Starożytne piece dymarskie budowano bardzo prosto. Na dole była tzw. kotlinka, czyli coś w rodzaju wykopanej w ziemi jamy o średnicy ok. 50 cm. Nad tym dołkiem budowano z gliny szyb , czyli coś w rodzaju długiego pionowego komina. A na dole, w ściankach tego komina były otwory, którymi doprowadzano powietrze. W kotlince rozpalano węgiel drzewny, a kiedy w piecu było już bardzo, bardzo gorąco, prawie 1400°C,dodawano rudę żelaza. Wówczas dzięki ciągłemu dostępowi powietrza, wytwarzała się gęsta masa zawierająca żelazo. Aby dostać się do wytopionego żelaza, trzeba było rozbić piec (oczywiście wtedy, kiedy już wystygł) i wydobyć wytop z kotlinki.
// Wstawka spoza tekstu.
(* ===== verification/BenchTheorems.v ===== *)
(** * What the benchmark programs promise

    The latency histogram, then the four programs of bench/: what they do to the
    code they measure, and what the numbers they print stand for.  The clock is any
    steady clock, the random draws are arbitrary.  At the end, the allocation guard of
    the tests. *)

From S2P Require Import Prelude StdModel HashMap IntrusiveList ObjectPool ByteOrder Messages Decode.
From S2P Require Import FileReader OrderBook BookSpec BookInvariant BookBest BookRefinement BookOps.
From S2P Require Import BookQueries Feed BookInterface MatchingEngine MatchingSpec MatchingProofs.
From S2P Require Import Synth SynthCodec SynthProofs SynthTheorems SpscRing Handoff HandoffProofs.
From S2P Require Import Fairness Float64 Printf LatencyHistogram Bench BenchOrderBook BenchEngine BenchRing BenchParser.
From S2P Require Import AllocationGuard.
From stdpp Require Import relations.
From Stdlib Require Strings.String.
Import (notations) Strings.String.
Import Synth SynthCodec SynthProofs.

Local Open Scope Z_scope.

(** A system on which pinning succeeds. *)
Definition pinning_linux : Affinity := MkAffinity true (fun _ => 0).

(** ** The histogram *)

(** C38. What [LatencyHistogram] reports.  Without samples every field is zero.
    With up to 2^41 samples [compute] is defined although the indices are computed
    in double arithmetic: the percentiles are the samples at the exact ranks
    [p * (count - 1)], rounded down, of the sorted samples, and are ordered; [max] is
    the greatest sample.  While the samples are not negative and their sum fits 53
    bits, the mean is the correctly rounded quotient of the exact sum. *)
Theorem percentiles_are_exact_ranks (capacity : Z) (samples : list Z) :
  Histogram.compute (Histogram.make capacity) = Some Histogram.no_percentiles /\
  (1 <= Z.of_nat (length samples) <= 2 ^ 41 ->
   exists sorted p, sorted ≡ₚ samples /\ Sorted Z.le sorted /\
     Histogram.compute (Histogram.record_all (Histogram.make capacity) samples) = Some p /\
     Histogram.reports sorted p /\
     Histogram.p50 p <= Histogram.p90 p <= Histogram.p99 p /\
     Histogram.p99 p <= Histogram.p999 p <= Histogram.max p /\
     (forall x, x ∈ samples -> x <= Histogram.max p) /\
     ((forall x, x ∈ samples -> 0 <= x) -> sumZ id samples < 2 ^ 53 ->
      Histogram.mean p = div (of_int (sumZ id samples)) (of_int (Z.of_nat (length samples))))).
Proof.
  split; [done|]. intros Hn. pose proof (Histogram.record_all_samples (Histogram.make capacity) samples) as Hrec.
  destruct (Histogram.record_all _ _) as [recorded]. cbn in Hrec. subst recorded.
  destruct (Histogram.compute_spec samples Hn) as (p & Hp & Hr & Hmean).
  pose proof (merge_sort_Permutation Z.le samples) as Hperm. set (sorted := merge_sort Z.le samples) in *.
  assert (Sorted Z.le sorted) as Hs by (apply Sorted_merge_sort, _).
  pose proof (Permutation_length Hperm) as Hl.
  destruct (Histogram.reports_ordered sorted p Hs ltac:(lia) Hr) as [H1 H2].
  exists sorted, p. split_and!; try done; try lia.
  - intros x Hx. apply (Histogram.last_sorted_max sorted); [done|by apply Hr|by rewrite Hperm].
  - intros Hpos Hsum. rewrite Hmean, Histogram.accumulate_exact; [by rewrite Hperm| |by rewrite Hperm].
    intros x Hx. apply Hpos. by rewrite <- Hperm.
Qed.

Lemma percentiles_are_exact_ranks_witness :
  exists sorted p, sorted ≡ₚ [30; 10; 20] /\
    Histogram.compute (Histogram.record_all (Histogram.make 8) [30; 10; 20]) = Some p /\
    Histogram.p50 p = 20 /\ Histogram.max p = 30 /\ Histogram.mean p = of_int 20.
Proof.
  destruct (percentiles_are_exact_ranks 8 [30; 10; 20]) as [_ Hc].
  destruct Hc as (sorted & p & Hperm & _ & Hp & _ & _ & _ & _ & Hmean); [cbn; lia|].
  exists sorted, p. split; [done|]. split; [done|]. rewrite Hmean.
  - vm_compute in Hp. injection Hp as <-. split_and!; vm_compute; reflexivity.
  - intros x Hx. rewrite !elem_of_cons, elem_of_nil in Hx. lia.
  - cbn. lia.
Defined.

(** ** The matching engine benchmarks *)

(** C36. Each benchmark measures the case it is named after.  For any steady clock
    and any event handler the three benchmarks run without undefined behaviour.  In
    the full-match and the immediate-or-cancel benchmarks every one of the 110000
    iterations causes exactly its fill (of 100 shares, or of 50 and the kill of the
    other 50) against the ask it has just added, and the book is empty again; in the
    third all orders rest, none trades, and all 110000 are on the book.  [main]
    prints three reports on 100000 durations each, with ordered percentiles. *)
Theorem engine_benchmarks_measure_their_case {C H : Type} `{!Clock C, !SteadyClock C, !EventHandler H}
    (h : H) (c : C) (os : Affinity) :
  (exists s p c', BenchEngine.bench_immediate_full_match h c = Some (s, p, c') /\
     Rep (BenchEngine.book s) [] /\
     BenchEngine.handler s =
       foldl notify h (BenchEngine.events_upto (BenchEngine.match_event 100) BenchEngine.total_iterations)) /\
  (exists s p c', BenchEngine.bench_ioc_partial_fill h c = Some (s, p, c') /\
     Rep (BenchEngine.book s) [] /\
     BenchEngine.handler s =
       foldl notify h (BenchEngine.events_upto (BenchEngine.match_event 50) BenchEngine.total_iterations)) /\
  (exists b h' p c', BenchEngine.bench_rests_no_match h c = Some (b, h', p, c') /\
     order_count b = BenchEngine.total_iterations /\
     h' = foldl notify h (BenchEngine.events_upto BenchEngine.rest_event BenchEngine.total_iterations)) /\
  exists matched rested partial,
    BenchEngine.main os c = Some
      [Pinning (pin_current_thread_to_cpu os 0); Config kWarmupIterations kMeasuredIterations;
       Report "MatchingEngine::submit (full match)"%string matched;
       Report "MatchingEngine::submit (rests, no match)"%string rested;
       Report "MatchingEngine::submit (IOC partial fill)"%string partial] /\
    Forall (sound_report kMeasuredIterations) [matched; rested; partial].
Proof.
  split_and!.
  - destruct (BenchEngine.full_match_spec h c) as (s & p & c' & Hs & HR & Hh & _).
    exists s, p, c'. exact (conj Hs (conj HR Hh)).
  - destruct (BenchEngine.ioc_partial_fill_spec h c) as (s & p & c' & Hs & HR & Hh & _).
    exists s, p, c'. exact (conj Hs (conj HR Hh)).
  - destruct (BenchEngine.bench_rests_spec h c) as (b & h' & p & c' & Hs & Hn & Hh & _).
    exists b, h', p, c'. exact (conj Hs (conj Hn Hh)).
  - apply BenchEngine.engine_main_spec.
Qed.

Lemma engine_benchmarks_measure_their_case_witness :
  exists s p c', BenchEngine.bench_ioc_partial_fill (@nil Event) 7%nat = Some (s, p, c') /\
    BenchEngine.handler s =
      foldl notify [] (BenchEngine.events_upto (BenchEngine.match_event 50) BenchEngine.total_iterations).
Proof.
  destruct (engine_benchmarks_measure_their_case (@nil Event) 7%nat pinning_linux)
    as (_ & (s & p & c' & Hs & _ & Hh) & _).
  exists s, p, c'. split; [exact Hs|exact Hh].
Defined.

(** ** The printed reports *)

(** The [print_report] of each program with its format and the names it is called with. *)
Definition report_printers : list ((String.string -> Histogram.Percentiles -> ub (list byte)) * list byte * list String.string) :=
  [(BenchOrderBook.print_report, BenchOrderBook.report_format,
    ["OrderBook::add_order"; "OrderBook::cancel_order"; "OrderBook::execute_order"; "OrderBook::best_bid";
     "OrderBook::shares_at"]%string);
   (BenchEngine.print_report, BenchEngine.report_format,
    ["MatchingEngine::submit (full match)"; "MatchingEngine::submit (rests, no match)";
     "MatchingEngine::submit (IOC partial fill)"]%string);
   (BenchRing.print_report, BenchRing.report_format, ["SpscRingBuffer::push"; "SpscRingBuffer::pop"]%string)].

(** C28. No figure is lost in print.  Every report that one of the three latency
    programs prints, for any percentiles with a finite mean, is a defined text, and
    reading that text with the program's own format string gives back the name, the
    count, each percentile exactly, and the mean to the nearest tenth of a nanosecond,
    also when a figure is wider than its field. *)
Theorem printed_reports_read_back print_report format names name (p : Histogram.Percentiles) :
  (print_report, format, names) ∈ report_printers -> name ∈ names ->
  0 <= Histogram.sample_count p -> Printf.is_finite (Histogram.mean p) = true ->
  exists t, print_report name p = Some t /\ Printf.read format t = Some (report_readings name p, []).
Proof.
  intros Hin Hname Hc Hm. unfold report_printers in Hin. rewrite !elem_of_cons, elem_of_nil in Hin.
  destruct Hin as [Heq|[Heq|[Heq|[]]]]; injection Heq as -> -> ->;
    (eapply report_reads_back; [vm_compute; reflexivity| |done|done]);
    rewrite !elem_of_cons, elem_of_nil in Hname; destruct_or! Hname; (done || (subst; vm_compute; reflexivity)).
Qed.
Do dziś, na pamiątkę tych niezwykłych umiejętności mieszkańców świętokrzyskiego, odbywa się tu festyn zwany „Dymarkami”. Dla mnie to prawdziwa frajda, bo oprócz wytopu żelaza, jak za dawnych czasów, można tu zobaczyć pokazy robienia dziegdziu, pokazy tkactwa i innych rzemiosł, ale także popatrzeć na bitwy Rzymian z „barbarzyńcami”, wojenne wiece i narady oraz podziwiać prawdziwe stroje z epoki. A do tego nie brakuje sztucznych ogni, tańców, świetnej muzyki i mnóstwa kolorowych kramów.
Nie przegapcie tegorocznego święta, na które zapraszam 21 – 22.08 do Nowej Słupii.